§ **Exercise aim**
Wherever the word "revert" appears in a line of the records, copy that line.
- Opening Delimiter -
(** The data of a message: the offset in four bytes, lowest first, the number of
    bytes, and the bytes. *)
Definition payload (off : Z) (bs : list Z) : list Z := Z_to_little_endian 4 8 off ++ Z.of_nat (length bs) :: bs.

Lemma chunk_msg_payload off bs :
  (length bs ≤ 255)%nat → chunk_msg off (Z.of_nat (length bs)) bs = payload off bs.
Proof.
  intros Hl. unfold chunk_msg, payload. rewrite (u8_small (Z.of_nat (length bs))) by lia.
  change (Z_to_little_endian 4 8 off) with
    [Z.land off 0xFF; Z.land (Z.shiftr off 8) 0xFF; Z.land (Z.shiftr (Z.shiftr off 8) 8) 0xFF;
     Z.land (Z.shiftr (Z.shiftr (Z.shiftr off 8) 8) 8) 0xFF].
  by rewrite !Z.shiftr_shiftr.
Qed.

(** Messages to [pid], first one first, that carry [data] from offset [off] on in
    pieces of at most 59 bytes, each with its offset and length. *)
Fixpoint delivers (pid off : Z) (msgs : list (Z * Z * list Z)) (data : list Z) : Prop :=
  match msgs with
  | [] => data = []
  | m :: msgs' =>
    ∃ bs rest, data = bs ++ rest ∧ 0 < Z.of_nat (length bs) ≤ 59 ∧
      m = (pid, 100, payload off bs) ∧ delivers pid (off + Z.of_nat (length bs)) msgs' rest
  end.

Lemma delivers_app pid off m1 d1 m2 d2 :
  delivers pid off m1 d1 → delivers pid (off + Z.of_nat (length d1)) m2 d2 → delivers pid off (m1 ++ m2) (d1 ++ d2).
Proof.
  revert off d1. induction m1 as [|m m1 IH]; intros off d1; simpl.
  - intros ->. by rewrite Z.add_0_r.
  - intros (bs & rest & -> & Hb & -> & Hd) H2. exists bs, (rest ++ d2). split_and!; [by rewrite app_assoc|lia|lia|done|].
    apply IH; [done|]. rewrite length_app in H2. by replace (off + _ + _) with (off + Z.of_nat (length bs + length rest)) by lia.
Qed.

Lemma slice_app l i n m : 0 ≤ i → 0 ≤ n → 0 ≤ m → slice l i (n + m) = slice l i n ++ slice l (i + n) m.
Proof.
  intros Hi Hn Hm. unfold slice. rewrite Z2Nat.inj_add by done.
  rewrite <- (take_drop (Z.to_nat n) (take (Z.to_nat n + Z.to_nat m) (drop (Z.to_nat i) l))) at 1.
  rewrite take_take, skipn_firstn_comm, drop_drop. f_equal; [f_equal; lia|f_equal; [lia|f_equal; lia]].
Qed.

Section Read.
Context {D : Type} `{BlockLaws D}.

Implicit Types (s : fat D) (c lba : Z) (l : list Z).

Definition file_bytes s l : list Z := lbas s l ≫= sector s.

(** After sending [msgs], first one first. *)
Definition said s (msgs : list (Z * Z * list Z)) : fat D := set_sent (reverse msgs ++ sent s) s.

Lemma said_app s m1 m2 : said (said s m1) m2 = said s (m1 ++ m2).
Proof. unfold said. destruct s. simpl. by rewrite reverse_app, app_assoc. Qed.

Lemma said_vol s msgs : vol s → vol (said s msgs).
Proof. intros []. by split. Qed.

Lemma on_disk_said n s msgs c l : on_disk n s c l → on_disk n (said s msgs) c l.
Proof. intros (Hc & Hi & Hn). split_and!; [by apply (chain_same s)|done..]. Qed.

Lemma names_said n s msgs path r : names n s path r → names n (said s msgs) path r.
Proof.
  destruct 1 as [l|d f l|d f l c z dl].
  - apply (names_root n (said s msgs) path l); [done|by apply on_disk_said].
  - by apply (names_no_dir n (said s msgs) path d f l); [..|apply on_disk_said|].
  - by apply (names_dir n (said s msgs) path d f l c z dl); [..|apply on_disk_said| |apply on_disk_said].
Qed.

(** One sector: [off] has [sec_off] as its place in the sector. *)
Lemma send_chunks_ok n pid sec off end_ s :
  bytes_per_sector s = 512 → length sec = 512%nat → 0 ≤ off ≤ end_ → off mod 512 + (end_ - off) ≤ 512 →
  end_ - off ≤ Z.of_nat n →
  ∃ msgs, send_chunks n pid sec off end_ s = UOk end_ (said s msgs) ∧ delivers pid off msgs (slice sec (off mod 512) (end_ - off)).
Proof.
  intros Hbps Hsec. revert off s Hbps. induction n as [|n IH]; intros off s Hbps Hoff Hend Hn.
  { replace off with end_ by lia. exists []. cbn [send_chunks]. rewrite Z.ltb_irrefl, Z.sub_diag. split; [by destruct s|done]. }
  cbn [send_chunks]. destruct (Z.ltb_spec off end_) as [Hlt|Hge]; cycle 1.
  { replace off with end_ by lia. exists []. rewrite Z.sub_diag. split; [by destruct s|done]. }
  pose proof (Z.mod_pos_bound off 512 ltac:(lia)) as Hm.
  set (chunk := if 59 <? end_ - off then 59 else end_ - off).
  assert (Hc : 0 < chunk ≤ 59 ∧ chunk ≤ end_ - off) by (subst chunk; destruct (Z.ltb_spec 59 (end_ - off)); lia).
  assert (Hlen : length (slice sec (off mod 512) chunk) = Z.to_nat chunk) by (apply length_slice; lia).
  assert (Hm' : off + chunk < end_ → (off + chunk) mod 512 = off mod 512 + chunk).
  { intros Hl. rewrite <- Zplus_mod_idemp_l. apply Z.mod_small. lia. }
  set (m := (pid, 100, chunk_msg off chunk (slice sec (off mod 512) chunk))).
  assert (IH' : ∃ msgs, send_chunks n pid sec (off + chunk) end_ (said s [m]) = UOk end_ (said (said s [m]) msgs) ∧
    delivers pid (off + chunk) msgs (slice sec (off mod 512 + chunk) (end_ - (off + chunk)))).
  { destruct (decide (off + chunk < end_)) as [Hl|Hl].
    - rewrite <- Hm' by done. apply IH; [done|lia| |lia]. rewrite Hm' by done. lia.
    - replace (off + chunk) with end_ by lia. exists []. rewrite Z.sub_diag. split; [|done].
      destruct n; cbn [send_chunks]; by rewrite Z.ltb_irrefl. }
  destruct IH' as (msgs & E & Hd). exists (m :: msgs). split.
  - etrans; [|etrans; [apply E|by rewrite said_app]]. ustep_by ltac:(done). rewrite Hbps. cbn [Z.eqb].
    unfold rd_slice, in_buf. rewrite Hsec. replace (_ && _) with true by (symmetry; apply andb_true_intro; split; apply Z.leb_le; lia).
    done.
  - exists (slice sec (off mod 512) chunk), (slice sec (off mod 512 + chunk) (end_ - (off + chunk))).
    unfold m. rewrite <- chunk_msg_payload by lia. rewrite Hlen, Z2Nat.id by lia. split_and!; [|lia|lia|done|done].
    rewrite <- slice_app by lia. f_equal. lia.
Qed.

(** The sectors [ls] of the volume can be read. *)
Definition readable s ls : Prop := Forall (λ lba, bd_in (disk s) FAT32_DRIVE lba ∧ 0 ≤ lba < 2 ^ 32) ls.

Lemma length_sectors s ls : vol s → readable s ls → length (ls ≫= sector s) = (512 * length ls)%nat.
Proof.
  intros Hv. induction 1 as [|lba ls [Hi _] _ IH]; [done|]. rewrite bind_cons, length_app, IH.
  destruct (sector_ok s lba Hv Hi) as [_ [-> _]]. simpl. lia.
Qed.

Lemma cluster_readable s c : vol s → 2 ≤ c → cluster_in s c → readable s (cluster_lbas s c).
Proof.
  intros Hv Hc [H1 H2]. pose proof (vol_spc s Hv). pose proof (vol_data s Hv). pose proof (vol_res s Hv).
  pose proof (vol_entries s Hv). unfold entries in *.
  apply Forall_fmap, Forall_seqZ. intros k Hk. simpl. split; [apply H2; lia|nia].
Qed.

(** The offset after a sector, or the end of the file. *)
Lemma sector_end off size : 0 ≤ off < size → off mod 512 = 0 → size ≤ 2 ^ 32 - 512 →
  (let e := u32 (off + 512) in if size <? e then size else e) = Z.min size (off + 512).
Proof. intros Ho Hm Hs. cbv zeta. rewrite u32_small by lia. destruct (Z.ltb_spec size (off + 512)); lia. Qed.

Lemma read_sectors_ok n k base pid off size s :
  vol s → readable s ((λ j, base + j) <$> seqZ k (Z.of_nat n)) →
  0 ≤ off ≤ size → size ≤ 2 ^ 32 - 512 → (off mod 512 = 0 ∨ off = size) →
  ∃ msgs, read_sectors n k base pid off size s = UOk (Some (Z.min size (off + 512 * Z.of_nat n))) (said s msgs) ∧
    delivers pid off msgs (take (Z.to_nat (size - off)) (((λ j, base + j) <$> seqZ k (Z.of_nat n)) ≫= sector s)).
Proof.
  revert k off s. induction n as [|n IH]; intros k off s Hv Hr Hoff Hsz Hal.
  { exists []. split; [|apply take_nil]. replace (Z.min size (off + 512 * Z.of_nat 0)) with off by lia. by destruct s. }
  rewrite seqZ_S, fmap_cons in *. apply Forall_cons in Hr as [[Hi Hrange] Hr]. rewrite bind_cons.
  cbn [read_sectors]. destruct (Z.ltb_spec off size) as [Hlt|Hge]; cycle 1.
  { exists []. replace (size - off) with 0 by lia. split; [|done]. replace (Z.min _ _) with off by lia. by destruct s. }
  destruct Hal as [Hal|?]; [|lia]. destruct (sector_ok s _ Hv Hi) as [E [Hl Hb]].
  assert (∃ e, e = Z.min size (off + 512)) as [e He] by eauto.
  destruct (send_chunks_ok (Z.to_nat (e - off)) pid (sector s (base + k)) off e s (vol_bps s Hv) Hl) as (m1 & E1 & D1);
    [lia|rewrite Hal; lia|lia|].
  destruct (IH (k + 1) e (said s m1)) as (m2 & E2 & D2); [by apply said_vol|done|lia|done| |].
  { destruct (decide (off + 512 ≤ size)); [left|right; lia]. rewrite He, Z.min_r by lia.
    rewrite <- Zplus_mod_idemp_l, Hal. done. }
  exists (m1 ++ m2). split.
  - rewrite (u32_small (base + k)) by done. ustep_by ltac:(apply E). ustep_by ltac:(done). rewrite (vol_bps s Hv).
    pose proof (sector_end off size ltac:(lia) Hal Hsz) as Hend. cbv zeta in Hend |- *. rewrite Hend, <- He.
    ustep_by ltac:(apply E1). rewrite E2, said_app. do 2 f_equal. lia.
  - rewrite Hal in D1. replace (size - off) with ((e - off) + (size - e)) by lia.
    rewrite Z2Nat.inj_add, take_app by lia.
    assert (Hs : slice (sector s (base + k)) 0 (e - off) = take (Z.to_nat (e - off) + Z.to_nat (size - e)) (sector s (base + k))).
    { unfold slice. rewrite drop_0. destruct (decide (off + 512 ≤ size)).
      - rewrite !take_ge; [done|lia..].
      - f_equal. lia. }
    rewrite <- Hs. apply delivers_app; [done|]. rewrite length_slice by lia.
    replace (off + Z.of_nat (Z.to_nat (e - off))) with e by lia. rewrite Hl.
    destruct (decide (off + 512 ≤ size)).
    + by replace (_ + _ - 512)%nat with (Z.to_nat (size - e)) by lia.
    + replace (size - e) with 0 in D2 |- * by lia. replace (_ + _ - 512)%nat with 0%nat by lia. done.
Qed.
- Closing Delimiter -
- Opening Delimiter -
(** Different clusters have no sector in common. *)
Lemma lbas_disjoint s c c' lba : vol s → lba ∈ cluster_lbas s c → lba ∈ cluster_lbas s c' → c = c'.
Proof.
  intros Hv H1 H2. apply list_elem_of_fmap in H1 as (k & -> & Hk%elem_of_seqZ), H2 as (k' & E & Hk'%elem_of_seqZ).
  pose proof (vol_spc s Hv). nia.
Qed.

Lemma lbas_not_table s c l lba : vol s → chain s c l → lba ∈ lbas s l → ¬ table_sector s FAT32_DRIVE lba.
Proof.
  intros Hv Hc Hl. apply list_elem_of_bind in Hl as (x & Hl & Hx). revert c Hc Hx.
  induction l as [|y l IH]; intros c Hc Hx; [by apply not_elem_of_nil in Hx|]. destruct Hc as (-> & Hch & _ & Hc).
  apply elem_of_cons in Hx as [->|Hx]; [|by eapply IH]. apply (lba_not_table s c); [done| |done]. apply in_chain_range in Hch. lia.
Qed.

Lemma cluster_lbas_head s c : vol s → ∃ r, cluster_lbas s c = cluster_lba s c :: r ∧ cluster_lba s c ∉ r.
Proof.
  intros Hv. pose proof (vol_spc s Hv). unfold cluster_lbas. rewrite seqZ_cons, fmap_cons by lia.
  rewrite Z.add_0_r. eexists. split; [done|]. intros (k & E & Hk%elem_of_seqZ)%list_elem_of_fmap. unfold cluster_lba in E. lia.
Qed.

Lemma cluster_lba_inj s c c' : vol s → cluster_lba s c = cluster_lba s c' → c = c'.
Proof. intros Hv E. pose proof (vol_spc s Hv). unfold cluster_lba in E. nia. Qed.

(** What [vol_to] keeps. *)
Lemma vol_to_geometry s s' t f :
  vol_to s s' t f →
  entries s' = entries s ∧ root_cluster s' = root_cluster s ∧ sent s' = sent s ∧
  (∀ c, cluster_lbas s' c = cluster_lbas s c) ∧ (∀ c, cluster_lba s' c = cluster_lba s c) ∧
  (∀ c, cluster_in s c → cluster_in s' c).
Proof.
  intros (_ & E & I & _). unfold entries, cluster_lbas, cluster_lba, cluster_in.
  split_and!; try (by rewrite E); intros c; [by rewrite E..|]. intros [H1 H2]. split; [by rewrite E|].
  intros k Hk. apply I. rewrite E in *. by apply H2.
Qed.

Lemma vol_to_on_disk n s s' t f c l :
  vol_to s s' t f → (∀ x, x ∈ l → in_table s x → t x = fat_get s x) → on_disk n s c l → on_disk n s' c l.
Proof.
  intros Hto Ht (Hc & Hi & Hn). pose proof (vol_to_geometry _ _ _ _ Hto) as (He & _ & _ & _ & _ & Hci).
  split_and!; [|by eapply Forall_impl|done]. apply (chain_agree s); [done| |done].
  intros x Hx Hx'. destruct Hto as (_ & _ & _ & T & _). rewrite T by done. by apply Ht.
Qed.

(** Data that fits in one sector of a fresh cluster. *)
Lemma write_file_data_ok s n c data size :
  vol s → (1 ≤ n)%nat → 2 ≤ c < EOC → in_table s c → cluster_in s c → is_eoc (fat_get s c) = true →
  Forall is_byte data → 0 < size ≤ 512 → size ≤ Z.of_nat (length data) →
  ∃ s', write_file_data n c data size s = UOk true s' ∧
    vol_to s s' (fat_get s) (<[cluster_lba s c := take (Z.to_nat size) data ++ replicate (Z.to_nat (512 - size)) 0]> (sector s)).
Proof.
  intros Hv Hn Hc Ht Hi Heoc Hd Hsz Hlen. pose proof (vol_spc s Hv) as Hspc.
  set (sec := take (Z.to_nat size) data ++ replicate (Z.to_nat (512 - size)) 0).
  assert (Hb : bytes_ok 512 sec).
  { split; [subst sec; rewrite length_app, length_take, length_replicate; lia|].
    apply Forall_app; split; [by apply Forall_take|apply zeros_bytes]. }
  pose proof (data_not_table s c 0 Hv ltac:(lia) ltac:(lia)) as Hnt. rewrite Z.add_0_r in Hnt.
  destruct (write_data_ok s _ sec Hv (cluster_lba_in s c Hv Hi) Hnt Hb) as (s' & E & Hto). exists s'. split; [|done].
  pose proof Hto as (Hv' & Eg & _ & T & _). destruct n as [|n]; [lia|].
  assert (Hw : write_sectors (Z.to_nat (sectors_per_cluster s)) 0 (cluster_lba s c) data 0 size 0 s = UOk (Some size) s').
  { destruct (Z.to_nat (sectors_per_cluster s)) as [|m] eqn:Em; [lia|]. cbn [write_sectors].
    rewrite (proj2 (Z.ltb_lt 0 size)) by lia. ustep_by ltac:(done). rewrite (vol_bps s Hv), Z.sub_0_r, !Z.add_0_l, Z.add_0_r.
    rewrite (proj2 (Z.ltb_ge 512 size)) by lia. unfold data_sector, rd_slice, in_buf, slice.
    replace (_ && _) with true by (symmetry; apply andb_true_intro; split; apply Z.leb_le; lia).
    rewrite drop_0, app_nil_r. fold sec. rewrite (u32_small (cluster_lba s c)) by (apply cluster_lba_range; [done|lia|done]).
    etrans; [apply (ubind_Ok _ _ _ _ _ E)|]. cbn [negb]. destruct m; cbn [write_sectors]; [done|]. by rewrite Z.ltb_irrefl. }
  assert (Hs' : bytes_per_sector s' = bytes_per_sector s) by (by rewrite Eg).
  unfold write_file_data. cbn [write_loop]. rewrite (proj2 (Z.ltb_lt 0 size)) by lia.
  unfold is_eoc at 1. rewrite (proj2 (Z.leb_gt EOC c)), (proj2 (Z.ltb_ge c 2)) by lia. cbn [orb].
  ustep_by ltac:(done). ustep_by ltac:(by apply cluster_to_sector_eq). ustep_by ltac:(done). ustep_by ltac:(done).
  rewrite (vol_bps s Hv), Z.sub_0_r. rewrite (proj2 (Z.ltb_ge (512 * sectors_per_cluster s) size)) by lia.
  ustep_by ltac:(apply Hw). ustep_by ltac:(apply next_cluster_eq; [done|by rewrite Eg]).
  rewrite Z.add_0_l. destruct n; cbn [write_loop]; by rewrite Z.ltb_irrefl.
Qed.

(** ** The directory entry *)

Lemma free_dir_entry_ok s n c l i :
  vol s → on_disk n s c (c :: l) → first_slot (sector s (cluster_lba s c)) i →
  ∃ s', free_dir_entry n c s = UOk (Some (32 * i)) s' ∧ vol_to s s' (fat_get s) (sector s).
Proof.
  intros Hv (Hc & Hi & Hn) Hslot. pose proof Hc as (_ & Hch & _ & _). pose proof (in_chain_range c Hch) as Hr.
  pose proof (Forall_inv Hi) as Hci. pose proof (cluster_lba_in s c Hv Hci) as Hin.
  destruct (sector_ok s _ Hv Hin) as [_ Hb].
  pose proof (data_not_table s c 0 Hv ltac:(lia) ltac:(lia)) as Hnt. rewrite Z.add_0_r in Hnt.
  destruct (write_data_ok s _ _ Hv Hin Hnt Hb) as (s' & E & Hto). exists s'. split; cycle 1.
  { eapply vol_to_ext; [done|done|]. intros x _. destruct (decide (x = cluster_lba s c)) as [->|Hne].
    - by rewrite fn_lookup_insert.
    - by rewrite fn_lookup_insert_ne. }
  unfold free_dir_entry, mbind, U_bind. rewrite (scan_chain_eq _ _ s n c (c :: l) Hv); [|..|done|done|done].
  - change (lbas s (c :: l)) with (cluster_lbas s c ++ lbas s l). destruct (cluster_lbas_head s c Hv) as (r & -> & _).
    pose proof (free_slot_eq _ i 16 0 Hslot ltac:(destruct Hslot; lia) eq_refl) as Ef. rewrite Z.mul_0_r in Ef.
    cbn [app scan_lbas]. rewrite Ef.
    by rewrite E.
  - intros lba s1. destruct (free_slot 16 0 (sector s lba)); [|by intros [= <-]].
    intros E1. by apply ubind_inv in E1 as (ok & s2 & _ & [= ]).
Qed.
- Closing Delimiter -
§ **Reply to the exercise**
  revert off d1. induction m1 as [|m m1 IH]; intros off d1; simpl.
  intros Hbps Hsec. revert off s Hbps. induction n as [|n IH]; intros off s Hbps Hoff Hend Hn.
  revert k off s. induction n as [|n IH]; intros k off s Hv Hr Hoff Hsz Hal.
  intros Hv Hc Hl. apply list_elem_of_bind in Hl as (x & Hl & Hx). revert c Hc Hx.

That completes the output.